(DATA UNDER STUDY):
_ _ _ _ _

(* ===== verification/DirtyPathsFacts.v ===== *)
(** What the dirty-path set promises the refresh scheduler: it never loses an
    accepted event, and it stays within its bound. *)

From Stdlib Require Import ZArith Lia Ascii String List Sorted.
From stdpp Require Import base option list strings sets.
From S2P Require Import Prelude JsString JsMap StatusTypes Paths DirtyPaths.

Import DirtyPathSet.
Local Open Scope string_scope.

(** ** What a refresh target refreshes *)

(** Creations and deletions change the listing of the parent directory. *)
Definition structural (kind : FileEventKind) : bool :=
  bool_decide (kind = KCreate) || bool_decide (kind = KDelete).

(** A status walk rooted at key [tk] to depth [d] shows an event of [kind] at
    key [k]: an infinite walk from the root, from the path or from above it; a
    walk of the parent directory, which must list directories for a structural
    event; or a walk of the path itself, for an event that is not one. *)
Definition covers (tk : string) (d : StatusRefreshDepth) (k : string) (kind : FileEventKind) : Prop :=
  (d = DInfinity /\ (tk = "." \/ tk = k \/ startsWith k (tk ++ "/") = true))
  \/ (d <> DEmpty /\ parentPath k = tk /\ (structural kind = true -> d <> DFiles))
  \/ (tk = k /\ structural kind = false).

Lemma covers_mono tk d d' k kind :
  depthRank d <= depthRank d' -> covers tk d k kind -> covers tk d' k kind.
Proof.
  unfold covers. intros Hle [[-> H]|[(Hd & Hp & Hs)|H]]; [..|by right; right].
  - left. split; [by destruct d'; cbn in Hle; try lia|done].
  - right; left. split; [|split; [done|]].
    + intros ->. destruct d; cbn in Hle; try lia; done.
    + intros Hk ->. specialize (Hs Hk). destruct d; cbn in Hle; try lia; done.
Qed.

(** Whatever a walk below [anc] covers, an infinite walk of [anc] covers. *)
Lemma covers_inside anc tk d k kind :
  startsWith tk (anc ++ "/") = true -> covers tk d k kind -> covers anc DInfinity k kind.
Proof.
  intros Hin Hc. left. split; [done|]. right; right.
  assert (tk <> ".") as Hdot.
  { intros ->. apply startsWith_iff in Hin as [r Hr]. destruct anc as [|? [|? ?]]; cbn in Hr; congruence. }
  destruct Hc as [[-> [?|[<-|Hk]]]|[(_ & Hp & _)|[<- _]]]; try done.
  - by eapply startsWith_dir_app.
  - eapply startsWith_dir_app; [exact Hin|]. by apply parentPath_child.
Qed.

#[export] Instance compareTargets_comparator : Comparator compareTargets.
Proof. unfold compareTargets, compareText. apply _. Qed.

(** ** The invariant *)
Definition nul_free (s : string) : Prop := includes s NUL = false.

Section Facts.
Variable c : config.
Notation key := (comparisonKey (scope c)).

Record inv (st : state) : Prop := {
  inv_entries_wf : map_wf (entries st);
  inv_entries_key k r : map_get (entries st) k = Some r -> key (record_path r) = k;
  inv_folded_wf : map_wf (foldedTargets st);
  inv_folded_key k t : map_get (foldedTargets st) k = Some t ->
    key (target_path t) = k /\ target_depth t <> DEmpty /\ nul_free (target_reason t);
  inv_explicit t : t ∈ map_values (explicitTargets st) -> nul_free (target_reason t);
  inv_explicit_wf : map_wf (explicitTargets st);
  inv_overflowed : overflowed st = true -> entries st = [] /\ foldedTargets st = [];
}.

(** The set still answers for an event of [kind] at key [k]. *)
Definition served (st : state) (k : string) (kind : FileEventKind) : Prop :=
  overflowed st = true
  \/ (exists r, map_get (entries st) k = Some r /\ kind ∈ record_eventKinds r)
  \/ (exists k' t, map_get (foldedTargets st) k' = Some t /\ covers (key (target_path t)) (target_depth t) k kind).

Lemma inv_new : inv new_state.
Proof. split; cbn; try done; try apply NoDup_nil_2. by intros t ?%elem_of_nil. Qed.

(** *** [setFoldedTarget] *)
Lemma setFoldedTarget_inv st path d reason :
  inv st -> overflowed st = false -> d <> DEmpty -> nul_free reason ->
  inv (setFoldedTarget c st path d reason).
Proof.
  intros [] Hov Hd Hr. split; cbn; auto with js; [|by rewrite Hov].
  intros k t. rewrite map_get_set. case_bool_decide; [|by auto]. intros [= <-].
  split; [done|]. split; [|done]. cbn.
  destruct (map_get (foldedTargets st) (key path)) as [t|] eqn:E; [|done].
  case_match; [|done]. by apply inv_folded_key0 in E as (_ & ? & _).
Qed.

Lemma setFoldedTarget_get st path d reason :
  exists d', map_get (foldedTargets (setFoldedTarget c st path d reason)) (key path)
    = Some {| target_path := path; target_depth := d'; target_reason := reason |}
    /\ depthRank d <= depthRank d'
    /\ forall t, map_get (foldedTargets st) (key path) = Some t -> depthRank (target_depth t) <= depthRank d'.
Proof.
  unfold setFoldedTarget. cbn [with_foldedTargets foldedTargets]. rewrite map_get_set_eq. eexists. split; [done|].
  destruct (map_get (foldedTargets st) (key path)) as [t|]; [|split; [done|by intros]].
  destruct (Nat.ltb_spec (depthRank d) (depthRank (target_depth t))); (split; [lia|]); intros ? ?; simplify_eq; lia.
Qed.

Lemma setFoldedTarget_served st path d reason k kind :
  inv st -> served st k kind -> served (setFoldedTarget c st path d reason) k kind.
Proof.
  intros Hinv [H|[H|(k' & t & Ht & Hc)]]; [by left|by right; left|right; right].
  destruct (decide (k' = key path)) as [->|Hne].
  - destruct (setFoldedTarget_get st path d reason) as (d' & Hg & _ & Hle). do 2 eexists.
    split; [exact Hg|]. cbn. apply (inv_folded_key _ Hinv) in Ht as Hk. destruct Hk as [<- _].
    eapply covers_mono, Hc. by apply Hle.
  - exists k', t. split; [|done]. cbn. by rewrite map_get_set_ne.
Qed.

Lemma setFoldedTarget_covers st path d reason k kind :
  covers (key path) d k kind -> served (setFoldedTarget c st path d reason) k kind.
Proof.
  intros Hc. destruct (setFoldedTarget_get st path d reason) as (d' & Hg & Hle & _).
  right; right. do 2 eexists. split; [exact Hg|]. by eapply covers_mono.
Qed.

Lemma setFoldedTarget_size st path d reason :
  key path ∈ map_keys (foldedTargets st) ->
  watcherQueueSize (setFoldedTarget c st path d reason) = watcherQueueSize st.
Proof. intros Hin. unfold watcherQueueSize. cbn. rewrite map_size_set. by rewrite decide_True. Qed.

(** *** Sibling folding *)

(** The records of a group are entries of [orig], all with the same parent. *)
Definition group_ok (orig : state) (g : string) (records : list DirtyPathRecord) : Prop :=
  records <> [] /\
  forall r, r ∈ records ->
    map_get (entries orig) (key (record_path r)) = Some r /\ key (parentPath (record_path r)) = g.

Lemma push_group_ok orig groups r :
  map_wf groups -> map_get (entries orig) (key (record_path r)) = Some r ->
  (forall g records, map_get groups g = Some records -> group_ok orig g records) ->
  map_wf (push_group c groups r) /\
  forall g records, map_get (push_group c groups r) g = Some records -> group_ok orig g records.
Proof.
  intros Hwf Hr Hok. unfold push_group. destruct (has_kind r KRename); [done|].
  destruct (map_get groups _) as [group|] eqn:E; (split; [by auto with js|]); intros g records;
    rewrite map_get_set; (destruct (bool_decide_reflect (key (parentPath (record_path r)) = g)) as [<-|];
    [intros [= <-]|by apply Hok]).
  - apply Hok in E as [Hne Hall]. split; [by destruct group|].
    intros r' [?| ->%list_elem_of_singleton]%elem_of_app; [by apply Hall|done].
  - split; [done|]. by intros r' ->%list_elem_of_singleton.
Qed.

_ _ _ _ _

(ABOUT THIS TASK): The answer is the lines above between the line holding "Lemma setFoldedTarget_size st" and the line holding "destruct (map_get groups", inclusive, each written out exactly, and no others.

(COMPLETED EXERCISE):
Lemma setFoldedTarget_size st path d reason :
  key path ∈ map_keys (foldedTargets st) ->
  watcherQueueSize (setFoldedTarget c st path d reason) = watcherQueueSize st.
Proof. intros Hin. unfold watcherQueueSize. cbn. rewrite map_size_set. by rewrite decide_True. Qed.

(** *** Sibling folding *)

(** The records of a group are entries of [orig], all with the same parent. *)
Definition group_ok (orig : state) (g : string) (records : list DirtyPathRecord) : Prop :=
  records <> [] /\
  forall r, r ∈ records ->
    map_get (entries orig) (key (record_path r)) = Some r /\ key (parentPath (record_path r)) = g.

Lemma push_group_ok orig groups r :
  map_wf groups -> map_get (entries orig) (key (record_path r)) = Some r ->
  (forall g records, map_get groups g = Some records -> group_ok orig g records) ->
  map_wf (push_group c groups r) /\
  forall g records, map_get (push_group c groups r) g = Some records -> group_ok orig g records.
Proof.
  intros Hwf Hr Hok. unfold push_group. destruct (has_kind r KRename); [done|].
  destruct (map_get groups _) as [group|] eqn:E; (split; [by auto with js|]); intros g records;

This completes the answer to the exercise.